Problem details ▸ Only one stretch of the data is wanted: the line containing "(forall x, x ∈ l -> p x = false)", the line containing "l ++ bfilter p k.", and every line between them, copied exactly.

Task material ▸
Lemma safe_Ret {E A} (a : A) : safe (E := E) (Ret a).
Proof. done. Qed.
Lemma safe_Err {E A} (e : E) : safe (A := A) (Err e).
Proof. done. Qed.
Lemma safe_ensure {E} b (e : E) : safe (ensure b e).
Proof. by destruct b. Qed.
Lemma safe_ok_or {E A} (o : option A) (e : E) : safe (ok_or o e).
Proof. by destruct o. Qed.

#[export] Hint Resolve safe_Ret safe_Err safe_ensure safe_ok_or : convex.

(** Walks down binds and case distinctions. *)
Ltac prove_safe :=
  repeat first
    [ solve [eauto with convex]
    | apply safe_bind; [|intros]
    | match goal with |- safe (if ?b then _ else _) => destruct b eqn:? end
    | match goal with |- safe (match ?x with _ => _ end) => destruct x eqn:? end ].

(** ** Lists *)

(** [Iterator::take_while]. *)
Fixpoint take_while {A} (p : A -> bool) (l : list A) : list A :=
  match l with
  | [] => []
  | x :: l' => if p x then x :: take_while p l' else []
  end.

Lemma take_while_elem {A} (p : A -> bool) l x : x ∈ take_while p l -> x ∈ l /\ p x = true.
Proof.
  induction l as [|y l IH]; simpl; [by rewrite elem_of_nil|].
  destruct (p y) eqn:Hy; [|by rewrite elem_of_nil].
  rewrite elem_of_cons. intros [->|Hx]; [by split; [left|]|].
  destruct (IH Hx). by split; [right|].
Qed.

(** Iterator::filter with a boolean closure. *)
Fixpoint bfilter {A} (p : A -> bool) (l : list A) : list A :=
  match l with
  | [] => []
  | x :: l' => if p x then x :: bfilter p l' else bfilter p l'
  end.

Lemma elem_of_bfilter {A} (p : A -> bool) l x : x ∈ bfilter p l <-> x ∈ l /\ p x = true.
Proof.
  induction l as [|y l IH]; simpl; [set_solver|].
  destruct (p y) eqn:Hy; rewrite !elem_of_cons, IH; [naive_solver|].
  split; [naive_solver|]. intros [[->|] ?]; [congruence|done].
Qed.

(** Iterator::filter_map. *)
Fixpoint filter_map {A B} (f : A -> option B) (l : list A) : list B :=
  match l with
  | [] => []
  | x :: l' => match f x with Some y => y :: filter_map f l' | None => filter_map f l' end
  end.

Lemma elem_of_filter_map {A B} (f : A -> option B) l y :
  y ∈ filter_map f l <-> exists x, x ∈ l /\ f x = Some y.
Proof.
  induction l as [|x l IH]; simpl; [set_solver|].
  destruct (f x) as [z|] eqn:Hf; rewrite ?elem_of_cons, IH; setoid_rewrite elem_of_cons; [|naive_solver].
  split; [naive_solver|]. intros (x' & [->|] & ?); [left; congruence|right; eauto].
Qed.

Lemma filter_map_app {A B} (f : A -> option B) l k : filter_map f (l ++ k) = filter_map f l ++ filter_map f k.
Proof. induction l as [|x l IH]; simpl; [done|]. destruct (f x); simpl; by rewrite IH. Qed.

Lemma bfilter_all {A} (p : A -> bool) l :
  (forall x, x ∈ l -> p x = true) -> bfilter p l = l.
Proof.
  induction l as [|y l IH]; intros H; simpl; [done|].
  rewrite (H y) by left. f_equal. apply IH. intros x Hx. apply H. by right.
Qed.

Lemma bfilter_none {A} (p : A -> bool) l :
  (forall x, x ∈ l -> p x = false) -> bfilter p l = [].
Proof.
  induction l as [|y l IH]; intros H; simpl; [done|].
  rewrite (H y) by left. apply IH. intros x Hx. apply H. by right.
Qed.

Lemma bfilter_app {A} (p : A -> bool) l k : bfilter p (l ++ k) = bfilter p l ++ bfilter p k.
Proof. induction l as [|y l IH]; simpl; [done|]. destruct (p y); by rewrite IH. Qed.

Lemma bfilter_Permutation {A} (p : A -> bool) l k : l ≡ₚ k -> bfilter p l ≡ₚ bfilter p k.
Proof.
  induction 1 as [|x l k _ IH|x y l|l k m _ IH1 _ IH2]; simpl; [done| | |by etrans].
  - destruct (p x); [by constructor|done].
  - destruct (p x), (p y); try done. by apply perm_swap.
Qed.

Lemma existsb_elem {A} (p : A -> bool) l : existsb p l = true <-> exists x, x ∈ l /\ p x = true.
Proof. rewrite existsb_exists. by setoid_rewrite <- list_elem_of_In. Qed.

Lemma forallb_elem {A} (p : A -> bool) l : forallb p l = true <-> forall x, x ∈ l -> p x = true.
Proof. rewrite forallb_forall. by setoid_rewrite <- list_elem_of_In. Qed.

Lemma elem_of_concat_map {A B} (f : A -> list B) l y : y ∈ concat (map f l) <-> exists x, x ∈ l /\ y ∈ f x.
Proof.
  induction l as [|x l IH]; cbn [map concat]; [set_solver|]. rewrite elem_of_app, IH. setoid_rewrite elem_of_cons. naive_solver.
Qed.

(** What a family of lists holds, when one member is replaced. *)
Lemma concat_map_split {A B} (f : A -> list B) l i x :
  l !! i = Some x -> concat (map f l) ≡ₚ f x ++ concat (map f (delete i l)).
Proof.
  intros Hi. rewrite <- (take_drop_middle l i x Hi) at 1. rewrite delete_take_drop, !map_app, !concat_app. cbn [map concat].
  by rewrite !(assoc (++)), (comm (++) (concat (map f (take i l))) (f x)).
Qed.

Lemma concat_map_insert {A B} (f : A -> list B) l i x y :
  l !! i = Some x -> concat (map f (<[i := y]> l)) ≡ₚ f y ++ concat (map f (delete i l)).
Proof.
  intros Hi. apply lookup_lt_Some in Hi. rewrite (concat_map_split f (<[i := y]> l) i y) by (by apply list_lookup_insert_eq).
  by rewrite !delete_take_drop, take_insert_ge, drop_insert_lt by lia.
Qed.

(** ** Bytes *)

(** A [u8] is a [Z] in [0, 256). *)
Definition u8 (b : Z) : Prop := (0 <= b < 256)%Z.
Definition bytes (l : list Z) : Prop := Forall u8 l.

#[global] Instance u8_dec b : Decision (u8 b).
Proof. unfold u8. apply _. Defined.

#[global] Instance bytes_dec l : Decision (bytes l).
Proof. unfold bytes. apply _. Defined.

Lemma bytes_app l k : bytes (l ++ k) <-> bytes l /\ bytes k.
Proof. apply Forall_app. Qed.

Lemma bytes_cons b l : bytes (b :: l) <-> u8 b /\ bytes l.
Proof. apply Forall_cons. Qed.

Your response ▸
  (forall x, x ∈ l -> p x = false) -> bfilter p l = [].
Proof.
  induction l as [|y l IH]; intros H; simpl; [done|].
  rewrite (H y) by left. apply IH. intros x Hx. apply H. by right.
Qed.

Lemma bfilter_app {A} (p : A -> bool) l k : bfilter p (l ++ k) = bfilter p l ++ bfilter p k.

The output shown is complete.